» Data for this task:
Lemma AudioFileClip_open_preserves (R : World -> World -> Prop)
    `{!PreOrder R} (path : string) : preserves R (AudioFileClip_open path).
Proof.
  intros w. unfold AudioFileClip_open. repeat case_match; simpl; reflexivity.
Qed.

Hint Resolve is_set_preserves exists_preserves getsize_preserves
  listdir_preserves Image_open_preserves AudioFileClip_open_preserves
  : pres.

Lemma check_resource_preserves (R : World -> World -> Prop) `{!PreOrder R}
    (path : string) : preserves R (check_resource path).
Proof. unfold check_resource. pres. Qed.

Hint Resolve check_resource_preserves : pres.

Lemma _load_resources_preserves (R : World -> World -> Prop) `{!PreOrder R}
    (subdir_path : string) (resolution : Z * Z) :
  preserves R (_load_resources subdir_path resolution).
Proof. unfold _load_resources. pres. Qed.

End Frames.

#[local] Hint Resolve is_set_preserves exists_preserves getsize_preserves
  listdir_preserves Image_open_preserves AudioFileClip_open_preserves
  check_resource_preserves _load_resources_preserves : pres.

(** An operation on one field of the world, checked by running it. *)
Ltac leaf :=
  let w := fresh "w" in
  intros w;
  cbv beta delta [ cancel_generation interference time_ns write_file
                   os_remove os_replace modify bind ret raise ];
  repeat case_match; simpl;
  cbv beta delta [ same_file same_counters flag_kept same_disk ]; simpl;
  try rewrite lookup_insert_ne by congruence;
  try rewrite lookup_delete_ne by congruence;
  auto.

Section Leaves.

Variable env : Env.

(** Setting the flag, reading the clock. *)
Lemma cancel_generation_same_file (p : string) :
  preserves (same_file p) cancel_generation.
Proof. leaf. Qed.

Lemma cancel_generation_same_counters :
  preserves same_counters cancel_generation.
Proof. leaf. Qed.

Lemma cancel_generation_flag_kept : preserves flag_kept cancel_generation.
Proof. leaf. Qed.

Lemma cancel_generation_same_disk : preserves same_disk cancel_generation.
Proof. leaf. Qed.

Lemma interference_same_file (p : string) (cp : Checkpoint) :
  preserves (same_file p) (interference env cp).
Proof. leaf. Qed.

Lemma interference_same_counters (cp : Checkpoint) :
  preserves same_counters (interference env cp).
Proof. leaf. Qed.

Lemma interference_flag_kept (cp : Checkpoint) :
  preserves flag_kept (interference env cp).
Proof. leaf. Qed.

Lemma interference_same_disk (cp : Checkpoint) :
  preserves same_disk (interference env cp).
Proof. leaf. Qed.

Lemma time_ns_same_file (p : string) : preserves (same_file p) time_ns.
Proof. leaf. Qed.

Lemma time_ns_same_counters : preserves same_counters time_ns.
Proof. leaf. Qed.

Lemma time_ns_flag_kept : preserves flag_kept time_ns.
Proof. leaf. Qed.

Lemma time_ns_same_disk : preserves same_disk time_ns.
Proof. leaf. Qed.

(** Writing and removing files. *)
Lemma write_file_same_file (p path : string) (f : File) :
  path <> p -> preserves (same_file p) (write_file path f).
Proof. intros H. leaf. Qed.

Lemma delete_file_same_file (p path : string) :
  path <> p -> preserves (same_file p) (modify (set_files (delete path))).
Proof. intros H. leaf. Qed.

Lemma os_remove_same_file (p path : string) :
  path <> p -> preserves (same_file p) (os_remove env path).
Proof. intros H. leaf. Qed.

Lemma write_file_same_counters (path : string) (f : File) :
  preserves same_counters (write_file path f).
Proof. leaf. Qed.

Lemma delete_file_same_counters (path : string) :
  preserves same_counters (modify (set_files (delete path))).
Proof. leaf. Qed.

Lemma os_remove_same_counters (path : string) :
  preserves same_counters (os_remove env path).
Proof. leaf. Qed.

Lemma os_replace_same_counters (src dst : string) :
  preserves same_counters (os_replace src dst).
Proof. leaf. Qed.

Lemma write_file_flag_kept (path : string) (f : File) :
  preserves flag_kept (write_file path f).
Proof. leaf. Qed.

Lemma delete_file_flag_kept (path : string) :
  preserves flag_kept (modify (set_files (delete path))).
Proof. leaf. Qed.

Lemma os_remove_flag_kept (path : string) :
  preserves flag_kept (os_remove env path).
Proof. leaf. Qed.

Lemma os_replace_flag_kept (src dst : string) :
  preserves flag_kept (os_replace src dst).
Proof. leaf. Qed.

(** Updates of the counters and of the task label. *)
Lemma set_progress_same_file (p : string) (f : VideoService -> Z) :
  preserves (same_file p)
    (modify (set_self (fun s => set_progress (f s) s))).
Proof. leaf. Qed.

Lemma set_progress_flag_kept (f : VideoService -> Z) :
  preserves flag_kept (modify (set_self (fun s => set_progress (f s) s))).
Proof. leaf. Qed.

Lemma set_progress_same_disk (f : VideoService -> Z) :
  preserves same_disk (modify (set_self (fun s => set_progress (f s) s))).
Proof. leaf. Qed.

Lemma set_current_task_same_file (p : string) (t : option string) :
  preserves (same_file p) (modify (set_self (set_current_task t))).
Proof. leaf. Qed.

Lemma set_current_task_same_counters (t : option string) :
  preserves same_counters (modify (set_self (set_current_task t))).
Proof. leaf. Qed.

Lemma set_current_task_flag_kept (t : option string) :
  preserves flag_kept (modify (set_self (set_current_task t))).
Proof. leaf. Qed.

End Leaves.

#[local] Hint Resolve
  cancel_generation_same_file cancel_generation_same_counters
  cancel_generation_flag_kept cancel_generation_same_disk
  interference_same_file interference_same_counters interference_flag_kept
  interference_same_disk
  time_ns_same_file time_ns_same_counters time_ns_flag_kept time_ns_same_disk
  write_file_same_file delete_file_same_file os_remove_same_file
  write_file_same_counters delete_file_same_counters os_remove_same_counters
  os_replace_same_counters
  write_file_flag_kept delete_file_flag_kept os_remove_flag_kept
  os_replace_flag_kept
  set_progress_same_file set_progress_flag_kept set_progress_same_disk
  set_current_task_same_file set_current_task_same_counters
  set_current_task_flag_kept : pres.

Section SegmentFrames.

Variable env : Env.

Lemma render_frames_preserves (R : World -> World -> Prop) `{!PreOrder R}
    (subdir : string) :
  (forall cp, preserves R (interference env cp)) ->
  forall n i frames image duration settings,
    preserves R
      (render_frames env n i frames image duration settings subdir).
Proof.
  intros Hint. induction n as [ | n IH]; intros; simpl; pres.
Qed.

Lemma _write_temp_video_same_file (p : string) frames audio
    (output_path temp_audio_path : string) settings :
  output_path <> p -> temp_audio_path <> p ->
  preserves (same_file p)
    (_write_temp_video env frames audio output_path temp_audio_path
       settings).
Proof. intros H1 H2. unfold _write_temp_video. pres. Qed.

Lemma _write_temp_video_same_counters frames audio
    (output_path temp_audio_path : string) settings :
  preserves same_counters
    (_write_temp_video env frames audio output_path temp_audio_path
       settings).
Proof. unfold _write_temp_video. pres. Qed.

Lemma _write_temp_video_flag_kept frames audio
    (output_path temp_audio_path : string) settings :
  preserves flag_kept
    (_write_temp_video env frames audio output_path temp_audio_path
       settings).
Proof. unfold _write_temp_video. pres. Qed.

End SegmentFrames.

(** ** Path names *)

Lemma append_cons (x : ascii) (a b : string) :
  String x a +:+ b = String x (a +:+ b).
Proof. reflexivity. Qed.

Lemma append_nil_l (b : string) : "" +:+ b = b.
Proof. reflexivity. Qed.

Lemma append_assoc (a b c : string) : (a +:+ b) +:+ c = a +:+ (b +:+ c).
Proof.
  induction a as [ | x a IH]; [ reflexivity | ].
  rewrite !append_cons. f_equal. exact IH.
Qed.

Lemma append_nil_r (a : string) : a +:+ "" = a.
Proof.
  induction a as [ | x a IH]; [ reflexivity | ].
  rewrite append_cons. f_equal. exact IH.
Qed.

Lemma length_append (a b : string) :
  String.length (a +:+ b) = (String.length a + String.length b)%nat.
Proof.
  induction a as [ | x a IH]; [ reflexivity | ].
  rewrite append_cons. simpl. now rewrite IH.
Qed.

(** Two suffixes of equal length of one string are equal. *)
Lemma suffix_unique (p1 p2 s1 s2 : string) :
  String.length s1 = String.length s2 ->
  p1 +:+ s1 = p2 +:+ s2 -> s1 = s2.
Proof.
  revert p2. induction p1 as [ | x p1 IH]; intros p2 Hlen E.
  - destruct p2 as [ | y p2]; [ exact E | ].
    apply (f_equal String.length) in E.
    rewrite append_nil_l, append_cons in E. simpl in E.
    rewrite length_append in E. lia.
  - destruct p2 as [ | y p2].
    + apply (f_equal String.length) in E.
      rewrite append_nil_l, append_cons in E. simpl in E.
      rewrite length_append in E. lia.
    + rewrite !append_cons in E. injection E as _ E. eapply IH; eauto.
Qed.


Lemma ends_in_differ (t1 t2 s1 s2 : string) :
  ends_in t1 s1 -> ends_in t2 s2 ->
  String.length s1 = String.length s2 -> s1 <> s2 -> t1 <> t2.
Proof.
  intros [p1 E1] [p2 E2] Hlen Hne E. subst. apply Hne.
  eapply suffix_unique; eauto.
Qed.

Lemma ends_in_append (a b s : string) : ends_in b s -> ends_in (a +:+ b) s.
Proof. intros [p E]. exists (a +:+ p). subst. now rewrite append_assoc. Qed.

Lemma ends_in_refl (s : string) : ends_in s s.
Proof. now exists "". Qed.


Lemma join_relative (a b : string) :
  starts_with_slash b = false -> join a b = join_prefix a +:+ b.
Proof.
  intros H. unfold join, join_prefix. rewrite H.
  destruct a; [ reflexivity | ].
  destruct (ends_with_slash _); [ reflexivity | ].
  now rewrite append_assoc.
Qed.

Lemma join_ends_in (a b s : string) : ends_in b s -> ends_in (join a b) s.
Proof.
  intros H. unfold join. destruct (starts_with_slash b); [ exact H | ].
  destruct a; [ exact H | ].
  destruct (ends_with_slash _); repeat apply ends_in_append; exact H.
Qed.

Lemma join_same_dir (d n1 n2 : string) :
  starts_with_slash n1 = false -> starts_with_slash n2 = false ->
  join d n1 = join d n2 -> n1 = n2.
Proof.
  intros H1 H2. rewrite !join_relative by assumption.
  apply String.app_inj.
Qed.

Lemma split_last_slash_append (p : string) :
  fst (split_last_slash p) +:+ snd (split_last_slash p) = p.
Proof.
  induction p as [ | c p IH]; simpl; [ reflexivity | ].
  destruct (split_last_slash p) as [h t]. simpl in IH.
  destruct h as [ | x h].
  - rewrite append_nil_l in IH. subst t. destruct (is_slash c); reflexivity.
  - simpl. rewrite append_cons. now rewrite IH.
Qed.

Lemma split_last_dot_append (s a b : string) :
  split_last_dot s = Some (a, b) -> a +:+ b = s.
Proof.
  revert a b. induction s as [ | c s IH]; simpl; intros a b E;
    [ discriminate | ].
  destruct (split_last_dot s) as [[a' b'] | ].
  - injection E as <- <-. rewrite append_cons. now rewrite (IH a' b').
  - destruct (is_dot c); [ | discriminate ]. now injection E as <- <-.
Qed.

Lemma splitext_append (p : string) :
  fst (splitext p) +:+ snd (splitext p) = p.
Proof.
  unfold splitext. pose proof (split_last_slash_append p) as E.
  destruct (split_last_slash p) as [head tail]. simpl in E.
  destruct (split_last_dot tail) as [[a ext] | ] eqn:Ed;
    [ | simpl; apply append_nil_r ].
  destruct (all_chars is_dot a); simpl; [ apply append_nil_r | ].
  apply split_last_dot_append in Ed. rewrite append_assoc. congruence.
Qed.

Section Names.

Variable env : Env.

(** The temp clip of a segment is not the output file. *)
Lemma temp_video_not_output (dir subdir : string) :
  join dir (temp_video_name env subdir) <> join dir "video.mp4".
Proof.
  intros E. apply join_same_dir in E; [ | reflexivity | reflexivity ].
  unfold temp_video_name in E. rewrite !append_cons in E.
  discriminate E.
Qed.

» Problem description: From the listing above, pick out every line containing "eauto".

» Solution for this exercise:
    + rewrite !append_cons in E. injection E as _ E. eapply IH; eauto.
  eapply suffix_unique; eauto.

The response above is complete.